By using the latest advances in AI, the new Microsoft lab will look to better understand the nitty-gritty details of molecular properties and behaviours.

Microsoft Research is opening a lab in Amsterdam focused on advancing molecular simulation by using machine learning, quantum chemistry and quantum computing.

The lab will be led by Dr Max Welling, who specialises in computer science and machine learning. Welling is currently based at the University of Amsterdam and will be joining Microsoft Research in September.

He was hosted on the Microsoft Research podcast this week by Chris Bishop, a lab director of Microsoft Research in Europe, where the announcement was made.

“Molecules are basically everything around us, except for light and a few other forces that we can’t really see. Everything else is made of molecules and yet we don’t really understand them, we can’t really predict their properties,” said Welling.

“So, if we start to understand molecules better, then a number of applications become within reach.

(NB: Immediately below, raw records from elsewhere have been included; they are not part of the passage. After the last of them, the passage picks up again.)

(* ===== verification/DynTlsLoader.v ===== *)
(** * Dynamic thread-local storage: the loader

    What assigning, publishing and withdrawing a module does to the array of slots, to the
    largest module id and to the flag for gaps. *)

From S2P Require Import Prelude LinkMap TlsOffset LoadCmds DynTls TlsSlots DynTlsSpec DynTlsThread.

(** The slot [i] of another array of slots. *)
Lemma tls_slot_list s s' i : concat (ts_list s') = concat (ts_list s) -> tls_slot s' i = tls_slot s i.
Proof. unfold tls_slot. by intros ->. Qed.
Lemma tls_slot_insert s s' i n x : 1 <= n < list_len (ts_list s) -> concat (ts_list s') = <[Z.to_nat n := x]> (concat (ts_list s)) ->
  tls_slot s' i = if decide (i = n) then Some x else tls_slot s i.
Proof.
  unfold tls_slot, list_len. intros Hn ->. destruct (Z.ltb_spec i 1); [case_decide; [lia|done]|].
  case_decide as E; [subst i; apply list_lookup_insert_eq; lia|apply list_lookup_insert_ne; lia].
Qed.
Lemma tls_slot_app s s' i new : concat (ts_list s') = concat (ts_list s) ++ new ->
  tls_slot s' i = if decide (1 <= i /\ list_len (ts_list s) <= i) then new !! Z.to_nat (i - list_len (ts_list s)) else tls_slot s i.
Proof.
  unfold tls_slot, list_len. intros ->. destruct (Z.ltb_spec i 1); [case_decide; [lia|done]|]. case_decide.
  - rewrite lookup_app_r by lia. f_equal. lia.
  - by rewrite lookup_app_l by lia.
Qed.

Lemma list_len_lengths l l' : length <$> l' = length <$> l -> list_len l' = list_len l.
Proof.
  revert l'. induction l as [|b l IH]; intros [|b' l'] H; try done. cbn in H. injection H as H1 H2.
  rewrite !list_len_cons, H1. f_equal. by apply IH.
Qed.

Lemma first_lengths (l l' : list (list slotinfo)) n : length <$> l' = length <$> l -> (exists b r, l = b :: r /\ n <= Z.of_nat (length b)) ->
  exists b r, l' = b :: r /\ n <= Z.of_nat (length b).
Proof. intros H (b & r & -> & Hb). destruct l' as [|b' r']; [done|]. injection H as H1 _. exists b', r'. by rewrite H1. Qed.

(** ** Assigning an id *)
Record assigned (s : tls_state) (m : mapid) (x : tmod) (i : Z) (s' : tls_state) : Prop := {
  as_mods : ts_mods s' = <[m := with_tls (with_modid i) x]> (ts_mods s);
  as_lengths : length <$> ts_list s' = length <$> ts_list s;
  as_range : ts_nelem s < i <= ts_max s';
  as_free : forall si m', tls_slot s i = Some si -> si_map si <> Some m';
  as_slots : concat (ts_list s') = concat (ts_list s) \/
    i < list_len (ts_list s) /\ concat (ts_list s') = <[Z.to_nat i := mkSI 0 (Some m)]> (concat (ts_list s));
  as_max : (ts_max s' = ts_max s /\ tls_slot s' i = Some (mkSI 0 (Some m)) /\ ts_gaps s = true) \/ (ts_max s' = ts_max s + 1 /\ i = ts_max s + 1 /\ ts_gaps s' = false);
  as_same : ts_nelem s' = ts_nelem s /\ ts_gen s' = ts_gen s /\ ts_limit s' = ts_limit s /\ ts_initial_dtv s' = ts_initial_dtv s /\
    ts_threads s' = ts_threads s /\ ts_heap s' = ts_heap s }.

Lemma slot_above s i si m : slots_ok s -> ts_max s < i -> tls_slot s i = Some si -> si_map si <> Some m.
Proof. intros Hs Hi Hsi Hm. destruct (so_map s Hs i si m Hsi Hm). lia. Qed.

Lemma assigned_top s m x s1 : slots_ok s -> same_loader s (set_gaps (ts_gaps s) s1) -> ts_gaps s1 = false -> ts_mods s1 = ts_mods s ->
  ts_threads s1 = ts_threads s -> ts_heap s1 = ts_heap s ->
  assigned s m x (ts_max s + 1) (set_mods (<[m := with_tls (with_modid (ts_max s + 1)) x]> (ts_mods s1)) (set_max (ts_max s + 1) s1)).
Proof.
  intros Hs (E1 & E2 & _ & E4 & E5 & E6 & E7) Hg Hm Ht Hh. pose proof (so_max s Hs).
  cbn [set_gaps ts_list ts_max ts_nelem ts_gen ts_limit ts_initial_dtv] in *.
  split; cbn [set_mods set_max ts_list ts_max ts_gaps ts_nelem ts_gen ts_limit ts_initial_dtv ts_mods ts_threads ts_heap].
  - by rewrite Hm.
  - by rewrite E1.
  - lia.
  - intros si m' Hsi. eapply slot_above; eauto; lia.
  - left. by rewrite E1.
  - by right.
  - done.
Qed.

Lemma assign_spec s m x : slots_ok s -> ts_mods s !! m = Some x -> (ts_gaps s = true -> ts_max s < list_len (ts_list s)) ->
  wlp (_dl_assign_tls_modid m) (fun _ s' => exists i, assigned s m x i s') s.
Proof.
  intros Hs Hx Hgap. unfold _dl_assign_tls_modid. pose proof (so_max s Hs) as [Hn Hm].
  apply wlp_bind, wlp_gets, wlp_bind, wlp_get_mod. intros x' Hx'. assert (x' = x) as -> by congruence. apply wlp_bind. cbn [id].
  destruct (ts_gaps s) eqn:Hgs.
  - destruct (Z.leb_spec (ts_nelem s + 1) (ts_max s)) as [Hle|Hgt].
    + apply wlp_bind. destruct (so_first s Hs) as (b & r & Hl & Hb). rewrite Hl. rewrite <- Hl.
      apply wlp_bind, wlp_lift. intros [i blocks'] Hf.
      apply find_gap_spec in Hf as (F1 & F2 & F3 & F4); [|lia]. rewrite Z.sub_0_r in F2.
      apply wlp_bind, wlp_modify, wlp_ret. destruct (Z.ltb_spec (ts_max s) i) as [Hi|Hi].
      * apply wlp_bind, wlp_assert. intros ->%Z.eqb_eq. apply wlp_bind, wlp_modify, wlp_bind, wlp_modify, wlp_ret, wlp_modify.
        exists (ts_max s + 1). split; cbn [set_mods set_max set_gaps set_list ts_max ts_nelem ts_gaps ts_mods ts_list]; try done; try lia.
        -- intros si m' Hsi. eapply slot_above; eauto; lia.
        -- destruct F2 as [(s0 & H0 & _ & Hc)|[-> _]]; [right|by left]. split; [|done]. apply lookup_lt_Some in H0. unfold list_len. lia.
      * destruct F2 as [(s0 & H0 & Hm0 & Hc)|[_ Hlen]]; [|specialize (Hgap eq_refl); lia].
        apply wlp_ret, wlp_modify. exists i. pose proof (lookup_lt_Some _ _ _ H0) as Hlt.
        assert (Hr : 1 <= i < list_len (ts_list s)) by (unfold list_len; lia).
        split; cbn [set_mods set_max set_gaps set_list ts_max ts_nelem ts_gaps ts_mods ts_list]; try done; try lia.
        -- intros si m' Hsi. unfold tls_slot in Hsi. rewrite (proj2 (Z.ltb_ge i 1)) in Hsi by lia. congruence.
        -- right. split; [lia|done].
        -- left. split; [done|]. split; [|done]. erewrite (tls_slot_insert s); [|exact Hr|exact Hc]. by rewrite decide_True.
    + apply wlp_bind, wlp_ret. rewrite (proj2 (Z.ltb_lt (ts_max s) (ts_nelem s + 1))) by lia.
      apply wlp_bind, wlp_assert. intros _. apply wlp_bind, wlp_modify, wlp_bind, wlp_modify, wlp_ret, wlp_modify.
      exists (ts_max s + 1). by apply (assigned_top s m x (set_gaps false s)).
  - apply wlp_bind, wlp_modify, wlp_ret, wlp_modify. exists (ts_max s + 1). by apply (assigned_top s m x s).
Qed.

(** ** Publishing *)
Definition published (s : tls_state) (m : mapid) (x : tmod) (l : list (list slotinfo)) (h : gmap Z mblock) : tls_state :=
  set_mods (<[m := with_in_slotinfo x]> (ts_mods s)) (set_list (set_slot l (tm_modid x) (mkSI (u64 (ts_gen s + 1)) (Some m))) (set_heap h s)).

(** The list with room for slot [i]. *)
Definition room (s : tls_state) (i : Z) (l : list (list slotinfo)) (h : gmap Z mblock) : Prop :=
  l = ts_list s /\ h = ts_heap s /\ i < list_len (ts_list s) \/
  l = ts_list s ++ [new_slots] /\ i = list_len (ts_list s) /\ heap_ok h /\
    exists p n, ts_heap s !! p = None /\ h = <[p := mkBlock n ForSlots]> (ts_heap s).

Lemma room_len s i l h : room s i l h -> i < list_len l.
Proof.
  intros [(-> & _ & ?)|(-> & -> & _)]; [done|]. unfold list_len. rewrite concat_app, length_app. change (length (concat [new_slots])) with 62%nat. lia.
Qed.

Lemma add_spec malloc `{!Malloc malloc} s m x do_add : slots_ok s -> heap_ok (ts_heap s) -> ts_mods s !! m = Some x -> mod_ok x ->
  tm_in_slotinfo x = false -> 1 <= tm_modid x ->
  wlp (_dl_add_to_slotinfo malloc m do_add) (fun _ s' => exists l h, room s (tm_modid x) l h /\
    s' = if (do_add : bool) then published s m x l h else set_list l (set_heap h s)) s.
Proof.
  intros Hs Hh Hx [Hb _] Hin Hi. unfold _dl_add_to_slotinfo. apply wlp_bind, wlp_get_mod. intros x' Hx'. assert (x' = x) as -> by congruence.
  rewrite (proj2 (Z.eqb_neq (tm_blocksize x) 0)), Hin by lia. cbn [orb]. apply wlp_bind, wlp_gets, wlp_bind.
  destruct (so_first s Hs) as (b & r & Hl & Hbl). rewrite bool_decide_false by (by rewrite Hl).
  assert (Hfin : forall l h, room s (tm_modid x) l h ->
    wlp ((if do_add then modify (fun s => set_list (set_slot (ts_list s) (tm_modid x) (mkSI (u64 (ts_gen s + 1)) (Some m))) s);; put_mod m (with_in_slotinfo x) else mret tt);; mret true)
      (fun _ s' => exists l h, room s (tm_modid x) l h /\ s' = if do_add then published s m x l h else set_list l (set_heap h s)) (set_list l (set_heap h s))).
  { intros l h Hr. apply wlp_bind. destruct do_add.
    - apply wlp_bind, wlp_modify, wlp_modify, wlp_ret. exists l, h. done.
    - apply wlp_ret, wlp_ret. exists l, h. done. }
  assert (Hsame : set_list (ts_list s) (set_heap (ts_heap s) s) = s) by (by destruct s).
  rewrite has_slot_spec by lia. destruct (Z.ltb_spec (tm_modid x) (list_len (ts_list s))) as [Hlt|Hge].
  - apply wlp_ret. rewrite <- Hsame. apply Hfin. by left.
  - apply wlp_bind, wlp_assert. intros Hz%Z.eqb_eq. apply wlp_bind. unfold c_malloc. apply wlp_bind, wlp_gets.
    set (n := 16 + TLS_SLOTINFO_SURPLUS * 16). destruct (Z.eqb_spec (malloc (ts_heap s) n) 0) as [E|Hp].
    + apply wlp_ret. cbn [Z.eqb]. apply wlp_lift. done.
    + destruct (heap_ok_insert malloc (ts_heap s) n ForSlots Hh ltac:(unfold n, TLS_SLOTINFO_SURPLUS; lia) Hp) as [Hok Hnone].
      apply wlp_bind, wlp_modify, wlp_ret. rewrite (proj2 (Z.eqb_neq _ _) Hp). apply wlp_modify. apply Hfin.
      right. split; [done|]. split; [lia|]. split; [done|]. eauto.
Qed.

(** ** Withdrawing *)
Definition withdrawn (s : tls_state) (i : Z) (l : list (list slotinfo)) (max : Z) (gaps : bool) : tls_state :=
  set_max max (set_gaps gaps (set_list l s)).

Lemma close_spec s m x ic : slots_ok s -> ts_mods s !! m = Some x -> 1 <= tm_modid x ->
  wlp (close_tls m ic) (fun _ s' => exists l max gaps, s' = withdrawn s (tm_modid x) l max gaps /\
    length <$> l = length <$> ts_list s /\ concat l = clear_slot (ts_gen s) (Z.to_nat (tm_modid x)) (concat (ts_list s)) /\
    ((max = ts_max s /\ tm_modid x <> ts_max s) \/
     ((tm_modid x < list_len (ts_list s) -> tm_modid x = ts_max s) /\
      (max = ts_nelem s \/ ts_nelem s < max < tm_modid x /\ exists si, concat l !! Z.to_nat max = Some si /\ si_map si <> None) /\
      forall i si, max < i < tm_modid x -> concat l !! Z.to_nat i = Some si -> si_map si = None))) s.
Proof.
  intros Hs Hx Hi. unfold close_tls. pose proof (so_max s Hs) as [Hn Hm]. destruct (so_first s Hs) as (b & r & Hl & Hb).
  apply wlp_bind, wlp_gets, wlp_bind, wlp_get_mod. intros x' Hx'. assert (x' = x) as -> by congruence. cbn [id].
  rewrite Hl. rewrite <- Hl. apply wlp_bind, wlp_lift. intros [[[found l] max] gaps] Hr.
  apply remove_spec in Hr as (R1 & R2 & R3); [|lia|lia|intros _; eauto]. rewrite Z.sub_0_r in *.
  apply wlp_bind, wlp_modify, wlp_bind, wlp_modify, wlp_modify. do 3 eexists. split; [reflexivity|]. split; [done|]. split; [done|].
  destruct R3 as [(? & ? & -> & -> & ->)|(E & -> & S)]; [by left|right]. split; [done|]. rewrite Z.eqb_refl, Z.add_0_l in S.
  unfold searched in S. destruct found.
  - destruct S as (S1 & (si & S2 & S3) & S4). rewrite Z.sub_0_r in S2. split; [right; split; [lia|by exists si]|].
    intros i si' Hi' Hsi'. apply (S4 i si' Hi'). by rewrite Z.sub_0_r.
  - destruct S as [_ S]. split; [by left|]. intros i si' Hi' Hsi'. apply (S i si' ltac:(lia)). by rewrite Z.sub_0_r.
Qed.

We can start to design better catalysts, for instance to help the hydrogen economy.”

This new lab in Amsterdam will use cloud-scale deep-learning technology to better understand how molecules behave, and predict and simulate properties that serve societal needs.

Through these simulations, the goal is to address issues related to the climate crisis, healthcare, drug discovery and sustainable materials.

Bishop leads the Cambridge Microsoft Research lab in the UK. The team there focuses on deep research in areas such as cloud infrastructure, confidential computing and machine intelligence.

“Building on foundational molecular modelling research, we aim to supercharge molecular science by using machine learning,” said Bishop about the new lab in Amsterdam.

“Just as it has already revolutionised fields like computer vision, speech recognition and natural language understanding, we believe machine learning is set to make a similar transformation in the field of molecular simulation.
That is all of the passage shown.